The Nativity of Our Lord – year B – 25th December 2023
Lectionary Readings: Is 52:7-10; Ps. 98: 1. 2-3. 3-4. 5-6; Heb 1:1-6; Jn 1:1-18 or 1:1-5, 9-14
Theme: The Manger in my heart.

The gospel of John 1:1 “In the beginning was the word (Logos)” This is a conscious connection to Genesis 1:1, just as much as it says in Genesis 1:1 in the beginning God created the heavens and the earth so John, when he wrote his gospel, he was deliberately connecting us back to that point that there was nothing when there was only God before God created anything.

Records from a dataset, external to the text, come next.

(** The tags of a collection's rows, in order. *)
Definition tags (c : Collection) : list value :=
  omap (fun e => attrs e !! "tag")
    match c with
    | CQuerySet q => rows q
    | CIterable _ items => items
    end.

(** A permission check that refuses the entities named [n]. *)
Definition deny_named (n : string) (_ : Service) (obj : Entity) : outcome unit :=
  if bool_decide (attrs obj !! "name" = Some (VStr n))
  then Raise (Exn PermissionDenied "You do not have permission to perform this action.")
  else Return tt.

(** A filter backend that refuses to filter. *)
Definition refusing_filter (_ : GrpcContext) (_ : Collection) (_ : Service)
  : outcome Collection :=
  Raise (Exn ValidationError "Invalid filter.").


(** [UserService] on the plain list of users, with [lookup_field = "name"]. *)
Definition list_by_name (req : Request) : Service :=
  service (Some user_list) (Some "name") None None req.

End Demo.

(** ** GenericService

    The methods are those of [GenericService] itself: where a method calls
    [self.m()], it is this class's [m] that runs.  The warning that
    [filter_queryset] and [afilter_queryset] log for a subclass that
    overrides the method of the other mode only writes to the log and is
    left out. *)

(** [queryset.all()]: a new handle on the same rows. *)
Definition QuerySet_all (q : QuerySet) : M QuerySet :=
  let* oid := new_oid in
  ret {| qs_oid := oid; model := model q; rows := rows q |}.

(** [queryset.model]: only a [QuerySet] has the attribute. *)
Definition collection_model (c : Collection) : M Model :=
  match c with
  | CQuerySet q => ret (model q)
  | CIterable _ _ => raise (Exn AttributeError "'list' object has no attribute 'model'")
  end.

(** [pagination_class()]: a new paginator instance of the class. *)
Definition new_paginator (cls : string) : M Paginator :=
  fun w =>
    (Return {| pg_class := cls; pg_oid := next_oid w |},
     {| next_oid := S (next_oid w);
        paginators_built := paginators_built w ++ [next_oid w] |}).

(** The message of the [NotFound] that [get_object] raises. *)
Definition not_found_detail (m : Model) (lookup_value : value) : string :=
  model_name m ++ ": " ++ str lookup_value ++ " not found!".

(** The classes of [except (TypeError, ValueError, ValidationError, Http404)]. *)
Definition caught (c : exn_class) : bool :=
  match c with
  | TypeError | ValueError | ValidationError | Http404 => true
  | _ => false
  end.

Definition queryset_assertion (self : Service) : string :=
  "'" ++ class_name self ++ "' should either include a ``queryset`` attribute, "
  ++ "or override the ``get_queryset()`` method.".

Definition serializer_class_assertion (self : Service) : string :=
  "'" ++ class_name self ++ "' should either include a `serializer_class` attribute, "
  ++ "or override the `get_serializer_class()` method.".

Definition lookup_assertion (self : Service) (lookup_request_field : string) : string :=
  "Expected service " ++ class_name self
  ++ " to be called with request that has a field named "
  ++ dquote ++ lookup_request_field ++ dquote
  ++ ". Fix your request protocol definition, or set the "
  ++ "`.lookup_field` attribute on the service correctly.".

(** [get_queryset] *)
Definition get_queryset (self : Service) : M Collection :=
  match queryset self with
  | None => raise (Exn AssertionError (queryset_assertion self))
  | Some queryset =>
      match queryset with
      | CQuerySet q =>
          let* q' := QuerySet_all q in
          ret (CQuerySet q')
      | CIterable _ _ => ret queryset
      end
  end.

(** [get_serializer_context] *)
Definition get_serializer_context (self : Service) : gmap string CtxVal :=
  {[ "grpc_request" := CtxRequest (request self);
     "grpc_context" := CtxContext (context self);
     "service" := CtxService self ]}.

(** [paginator], the cached property: the value read and the instance
    afterwards. *)
Definition paginator (self : Service) : M (option Paginator * Service) :=
  match _paginator self with
  | None =>
      match pagination_class self with
      | None => ret (None, set_paginator self None)
      | Some cls =>
          let* p := new_paginator cls in
          ret (Some p, set_paginator self (Some p))
      end
  | Some p => ret (p, self)
  end.

(** Whether the [_paginator] attribute, when the instance has it, holds what
    [pagination_class] builds: [None] for no class, an instance of the class
    otherwise.  A new service instance has no such attribute. *)
Definition paginator_consistent (self : Service) : Prop :=
  match _paginator self with
  | None => True
  | Some p => pg_class <$> p = pagination_class self
  end.

(** Reading the [paginator] property [n] times in a row: the values read, in
    order, and the instance afterwards. *)
Fixpoint paginator_reads (n : nat) (self : Service)
  : M (list (option Paginator) * Service) :=
  match n with
  | O => ret ([], self)
  | S n' =>
      let* r := paginator self in
      let* rs := paginator_reads n' (snd r) in
      ret (fst r :: fst rs, snd rs)
  end.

This ancient Greek word logos, had an interesting idea in both the Jewish and Greek cultures. In Jewish culture they would often refer to God as the word “Logos” of God. In Genesis, he says, in the beginning, was the word, therefore it connects something with ancient Jewish culture but also with ancient Greek culture. Greek Philosophers had a sophisticated understanding of what they called logos: they thought of the intelligence that created and manages the whole world; in short, this intelligent design and beauty, when we look around us in the world, and we see in creation that things have been designed and have their own purpose and were and didn’t happen just by accident. We know that this intelligent designer is the mind behind everything and has rationality and that reason comes forth to us. So, the Gospel of John tells us great and wonderful things about God, and he connects us to where we are in our own culture as human beings.

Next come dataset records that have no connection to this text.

(** C3 (as amended).  When exactly one of the four designated readings is
    [null] and the other three are numbers, the sum takes the [null] as 0:
    the index value is the one obtained with the number 0 in its place and
    it equals the sum of the three numbers divided by 4.  It is not NaN when
    the three are finite, and it is a finite number when the sum of the
    three binary64 values is itself finite, that is, has not overflowed. *)
Theorem single_null_counts_as_zero (rt : Runtime) (rd : list (string * PayloadValue))
    (k : nat) (a b c : number) :
  (k <= 3)%nat ->
  designated_values rd = map Some (insert_at k VNull [VNum a; VNum b; VNum c]) ->
  exists v,
    aqi_of rt rd = Normal (qualitativeName_of v, v)
    /\ average rt (insert_at k (VNum pos_zero) [VNum a; VNum b; VNum c]) = Normal v
    /\ same_number v (num_div (num_add (num_add a b) c) (num_of_Z 4))
    /\ (is_finite a = true -> is_finite b = true -> is_finite c = true ->
        is_nan v = false)
    /\ (valid_binary prec emax a = true -> valid_binary prec emax b = true ->
        valid_binary prec emax c = true ->
        is_finite (num_add (num_add a b) c) = true ->
        is_finite v = true /\ is_nan v = false).
Proof.
  intros Hk Hrd.
  exists (mean (map summand (insert_at k VNull [VNum a; VNum b; VNum c]))).
  assert (Hk' : k = 0%nat \/ k = 1%nat \/ k = 2%nat \/ k = 3%nat) by lia.
  assert (Hsame : same_number (mean (map summand (insert_at k VNull [VNum a; VNum b; VNum c])))
                    (num_div (num_add (num_add a b) c) (num_of_Z 4))).
  { unfold mean.
    assert (H0 : same_number (num_add pos_zero a) a) by apply add_zero_l.
    destruct Hk' as [-> | [-> | [-> | ->]]]; cbn [insert_at firstn skipn app map summand
      numeric_operand fold_left List.length Z.of_nat Pos.of_succ_nat Pos.succ];
      change (num_of_Z 0) with pos_zero; rewrite four_is_finite; apply div_same_l.
    + change (num_add pos_zero pos_zero) with pos_zero.
      apply add_same_l, add_same_l, H0.
    + apply add_same_l, add_same_l.
      eapply same_number_trans; [apply add_zero_r | exact H0].
    + apply add_same_l.
      eapply same_number_trans; [apply add_zero_r | apply add_same_l, H0].
    + eapply same_number_trans; [apply add_zero_r | apply add_same_l, add_same_l, H0]. }
  split; [ | split; [ | split; [exact Hsame | split]]].
  - rewrite (aqi_of_average rt rd _ Hrd).
    rewrite average_mean; [reflexivity | ].
    destruct Hk' as [-> | [-> | [-> | ->]]]; repeat constructor.
  - rewrite average_mean.
    + destruct Hk' as [-> | [-> | [-> | ->]]]; reflexivity.
    + destruct Hk' as [-> | [-> | [-> | ->]]]; repeat constructor.
  - intros Ha Hb Hc. unfold mean.
    assert (Hlen : List.length (map summand (insert_at k VNull [VNum a; VNum b; VNum c])) = 4%nat)
      by (destruct Hk' as [-> | [-> | [-> | ->]]]; reflexivity).
    rewrite Hlen. simpl Z.of_nat. rewrite four_is_finite.
    apply num_div_not_nan, fold_add_not_nan; [reflexivity | ].
    destruct Hk' as [-> | [-> | [-> | ->]]]; repeat constructor; assumption.
  - intros Va Vb Vc Hsum.
    assert (Hfin : is_finite (mean (map summand (insert_at k VNull [VNum a; VNum b; VNum c])))
                   = true).
    { apply (same_number_finite _ _ Hsame).
      apply quarter_is_finite; [ | exact Hsum].
      apply num_add_valid; [apply num_add_valid | ]; assumption. }
    split; [exact Hfin | ].
    destruct (mean _); try discriminate; reflexivity.
Qed.

Lemma single_null_counts_as_zero_witness :
  exists v,
    aqi_of example_runtime
      (example_payload [("NO2", VNum (num_of_Z 20)); ("PM10", VNull);
                        ("O3", VNum (num_of_Z 60)); ("PM2.5", VNum (num_of_Z 10))])
    = Normal (qualitativeName_of v, v)
    /\ same_number v n22_5
    /\ is_finite v = true.
Proof.
  destruct (single_null_counts_as_zero example_runtime
              (example_payload [("NO2", VNum (num_of_Z 20)); ("PM10", VNull);
                                ("O3", VNum (num_of_Z 60)); ("PM2.5", VNum (num_of_Z 10))])
              1 (num_of_Z 20) (num_of_Z 60) (num_of_Z 10))
    as (v & Haqi & _ & Hsame & _ & Hfin).
  - lia.
  - vm_compute. reflexivity.
  - exists v. split; [exact Haqi | split; [exact Hsame | ]].
    apply Hfin; reflexivity.
Defined.

(** C3 as stated fails: with NO2 [null] and the three other readings at
    1e308, all finite numbers, the sum overflows and the index value is
    Infinity, which is not a finite number. *)
Lemma sum_of_three_can_overflow :
  let x := parseFloat "1e308" in
  let rd := example_payload [("NO2", VNull); ("PM10", VNum x); ("O3", VNum x);
                             ("PM2.5", VNum x)] in
  designated_values rd = map Some (insert_at 0 VNull [VNum x; VNum x; VNum x])
  /\ is_finite x = true
  /\ valid_binary prec emax x = true
  /\ aqi_of example_runtime rd = Normal (Some "very_high", S754_infinity false)
  /\ is_finite (S754_infinity false) = false.
Proof.
  split; [ | split; [ | split; [ | split]]]; vm_compute; reflexivity.
Qed.

(** C4.  On every number the five overwriting tests assign the band of the
    mutually exclusive ranges (at least 100: very_high; from 75 to below 100:
    high; from 50 to below 75: medium; from 25 to below 50: low; below 25:
    very_low), and the name stays unset exactly for NaN. *)
Theorem overwriting_tests_are_range_bands (aqi : number) :
  qualitativeName_of aqi = band_by_range aqi
  /\ (qualitativeName_of aqi = None <-> is_nan aqi = true)
  /\ qualitativeName_of NaN = None.
Proof.
  split; [apply bands_agree | split; [apply band_unset_iff_nan | reflexivity]].
Qed.

(** ** Reading one layer *)

Lemma get_named_member (rt : Runtime) (v : JsVal) (name : string) :
  get_named rt v name
  = if nullish v then Throw (typeError_message rt) else Normal (member v name).
Proof. destruct v; reflexivity. Qed.

Lemma get_index0_first (rt : Runtime) (v : JsVal) :
  get_index0 rt v
  = if nullish v then Throw (typeError_message rt) else Normal (first_element v).
Proof.
  destruct v as [ | | b | x | s | items | fields]; try reflexivity.
Qed.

John Introduced us to the word (Logos) from B’reishit (Genesis) and now there’s a man who bears witness to the word and we know him later on as John the Baptist.  He bore witness to the light and told us that through him all might believe thus preparing the way for Jesus Christ and he made the point in verse 8 that he wasn’t that light, but he bore witness to the light and deliberately pointed people towards that light (Jesus Christ).

Today is the Nativity of our Lord Jesus Christ. Merry Christmas to everyone, but in today’s celebration of the birth of Jesus we prepare a lot of things in our houses, to decorate the Christmas decorations, wrap gifts, cooking of Noche Buena etc., but those things are external preparations only. What about the internal preparation? What about the “manger” in your heart? Imagine we are busy with outside preparations (external preparation) but internally we forget the place of Baby Jesus, the manger in our hearts, which is the most important part of this celebration. In different countries, we call the manger:sabsaban, אֵבוּס, praesaepe, manjedoura, pesebre, Rāng h̄ỵ̂ā , Kaiba oke, máng cỏ, Mǎ cáo, pasungan.

In John 1:14 “The Word became flesh and dwelt among us.” This divine reason became flesh to take on human form and every year we celebrate his nativity. However, is the manger in our hearts ready to receive him or still, the same from the last year full of cobwebs because of our sins, no conversion from our wrongdoings seeking power, money, sex, addiction to alcohol and drugs etc.?Are you going to allow it that the Logos that became flesh and dwelt among us in the presence of the  baby Jesus will lie in your manger full of dirt and cobwebs because of your sins? Christmas is not only about the external but also internal preparation and having converted from wrongdoing. John says: ‘in him is Light and Life’, and life is for you right here. If you want to reject light and you want to reject life, that is your choice but God respects your choice: God allows us to choose to live in some darkness and death but that’s not his will for us, We need to choose the light and life, that we receive in the Son who dwells among us lying in the manger in our hearts. Let us be prepared and welcome him so that we can thoroughly say Merry Christmas and Happy New Year.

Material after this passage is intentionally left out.